В Армении существовала легенда, будто закованный Артавазд не убит, а находится в плену у дэвов — злых духов — и заключен в пропасти Арарата. Верные псы царя стремятся освободить его, они грызут и грызут
цепи, но раз в году, в страстную пятницу, армянские кузнецы ударяют молотами — и оковы крепнут вновь.Иоаннес Иоаннисян (Брюсов назвал его народным певцом, создателем новейшей фазы армянской поэзии) так передает дух легенды:
Бей молотом по наковальне, кузнец! Бей молотом, звенья да крепнут цепей! Врага ненавистного звенья цепей! Бей молотом по наковальне, кузнец!.. Он, мстительный, хочет вернуться опять, Чтоб яд смертоносный страданий своих По лону земли без конца разливать, — Но крепко он стиснут в цепях роковых. Пусть верные псы те оковы грызут, Грызут беспрестанно оковы царя, — Страданья твои, Артавазд, не пройдут, Последняя в мире — далеко заря! Твоей обессиленной злобы порыв Под молотом нашим опять упадет! Мы верим: наш край еще будет счастлив И грешный народ еще блага найдет! Но если мы будем подобны камням, Расслышать не сможем призывов души, — Спасенья купель не откроется нам: Наш молот тогда, Артавазд, сокруши! Когда перестанем мы молотом бить, Вы, псы, разгрызите железо оков: Пора наступила царя отпустить, Он ринется в мир, и жесток и суров…Тут я всей душой на стороне легенды и готов повторить за поэтом:
Бей молотом, бей неустанно, кузнец! Бей молотом, звенья да крепнут цепей! Царя ненавистного тяжесть цепей! Бей молотом, бей неустанно, кузнец!Неожиданность — вот что особенно привлекает в незнакомом городе. Неожиданным был для меня памятник Давиду Сасунскому, поставленный недавно на привокзальной площади в Ереване.
Я собирался в Ленинакан и поехал к вокзалу в трамвае. Сойдя на остановке, я позабыл, зачем приехал. Я ходил вокруг памятника и цокал языком, изнывая от желания поделиться хоть с кем-нибудь неожиданной находкой. И было удивительно, что люди торопятся по своим делам и проходят мимо.
Мне кажется, это лучшая конная статуя, поставленная у нас за столетие, а может быть, и больше.
Впрочем, слово «статуя» здесь не подойдет, оно предполагает неподвижность, статичность; а тут надо говорить о полете.
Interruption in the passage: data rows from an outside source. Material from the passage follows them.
(** X7: whatever the collaborator answers, every member [Execute] submits
    for removal is a member of the policy submitted with it, has the prefix
    [user:], does not contain the display name of the organization found, and
    contains none of the configured allowed domains; the policy submitted is
    the one the fetch answered, and the call carries the caller's context. *)
Theorem Execute_submits_only_selected {W : Type}
    (h : handler ExecuteCall ExecuteResp W) (w : W)
    (ctx : Context) (required : Required) (ent : Entity)
    (ctx' : Context) (name : string) (remove : list string)
    (existing : Policy) :
  In (Resource_RemoveMembersOrganization ctx' name remove existing)
     (calls_of (run h (Execute ctx required ent) w)) ->
  ctx' = ctx /\
  exists organization w1 w2,
    h (Resource_Organization ctx (OrganizationName required)) w
      = (Ok organization, w1) /\
    h (Resource_PolicyOrganization ctx (Name organization)) w1
      = (Ok existing, w2) /\
    name = Name organization /\
    forall m, In m remove ->
      In m (allMembers (Bindings existing)) /\
      is_prefix "user:" m /\
      ~ occurs_in (DisplayName organization) m /\
      forall d,
        In d (AllowDomains (RemoveNonOrgMembers (Configuration ent))) ->
        ~ occurs_in d m.
Proof.
  intros Hin.
  destruct (Enabled (RemoveNonOrgMembers (Configuration ent))) eqn:E.
  - destruct (run_Execute_enabled_cases h ctx required ent w E)
      as [(err & w1 & H0)
         |(organization & w1 & H0 &
           [(err & w2 & H1)
           |(policy & w2 & H1 & [(err & w3 & H2)|(updated & w3 & H2)])])].
    + rewrite (run_Execute_organization_fails h ctx required ent w err w1 E H0)
        in Hin.
      simpl in Hin. destruct Hin as [Hc|[]]. discriminate.
    + rewrite (run_Execute_policy_fails h ctx required ent w organization w1
                 err w2 E H0 H1) in Hin.
      simpl in Hin. destruct Hin as [Hc|[Hc|[]]]; discriminate.
    + rewrite (run_Execute_update_fails h ctx required ent w organization w1
                 policy w2 err w3 E H0 H1 H2) in Hin.
      simpl in Hin. destruct Hin as [Hc|[Hc|[Hc|[]]]]; try discriminate.
      injection Hc as <- <- <- <-. split; [reflexivity|].
      exists organization, w1, w2.
      split; [assumption|]. split; [assumption|]. split; [reflexivity|].
      intros m Hm. now apply filterNonOrgMembers_allMembers_selected in Hm.
    + rewrite (run_Execute_all_succeed h ctx required ent w organization w1
                 policy w2 updated w3 E H0 H1 H2) in Hin.
      simpl in Hin. destruct Hin as [Hc|[Hc|[Hc|[Hc|[]]]]]; try discriminate.
      injection Hc as <- <- <- <-. split; [reflexivity|].
      exists organization, w1, w2.
      split; [assumption|]. split; [assumption|]. split; [reflexivity|].
      intros m Hm. now apply filterNonOrgMembers_allMembers_selected in Hm.
  - rewrite (run_Execute_disabled h ctx required ent w E) in Hin.
    simpl in Hin. destruct Hin as [Hc|[]]. discriminate.
Qed.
Памятник посвящен герою народного эпоса, повествующего о борьбе против арабского ига. Давид привстал в стременах на вздыбленном — нет, летящем коне, он отмахнул обеими руками назад тяжелый меч, «меч-молнию», его грудь обнажена, плащ отнесло встречным ветром, тугие завитки волос упали на лоб, нахмурены грозно брови. Куркик-Джалали, его верный конь, летит над бездной, как и должно лететь сказочному коню, одним прыжком переносящему всадника через Севан.
Он вот-вот оторвется от серой скалы: оттуда, сверху, водопадом льется вода из полуопрокинутой копытом бронзовой чаши. Это — по замыслу скульптора — переполненная чаша народного терпения, а внизу, у подножия памятника, — море народных слез. Но дело, конечно, не в прямолинейной символике.
Впервые вижу памятник, где вода — не просто зеркало или элемент фонтанно-декоративного украшения. Плеск истекающей из чаши струи звучит, как голос рассказчика; ее непрестанное падение сверху вниз разительно усиливает впечатление порыва, бесстрашного полета всадника и коня над бездной.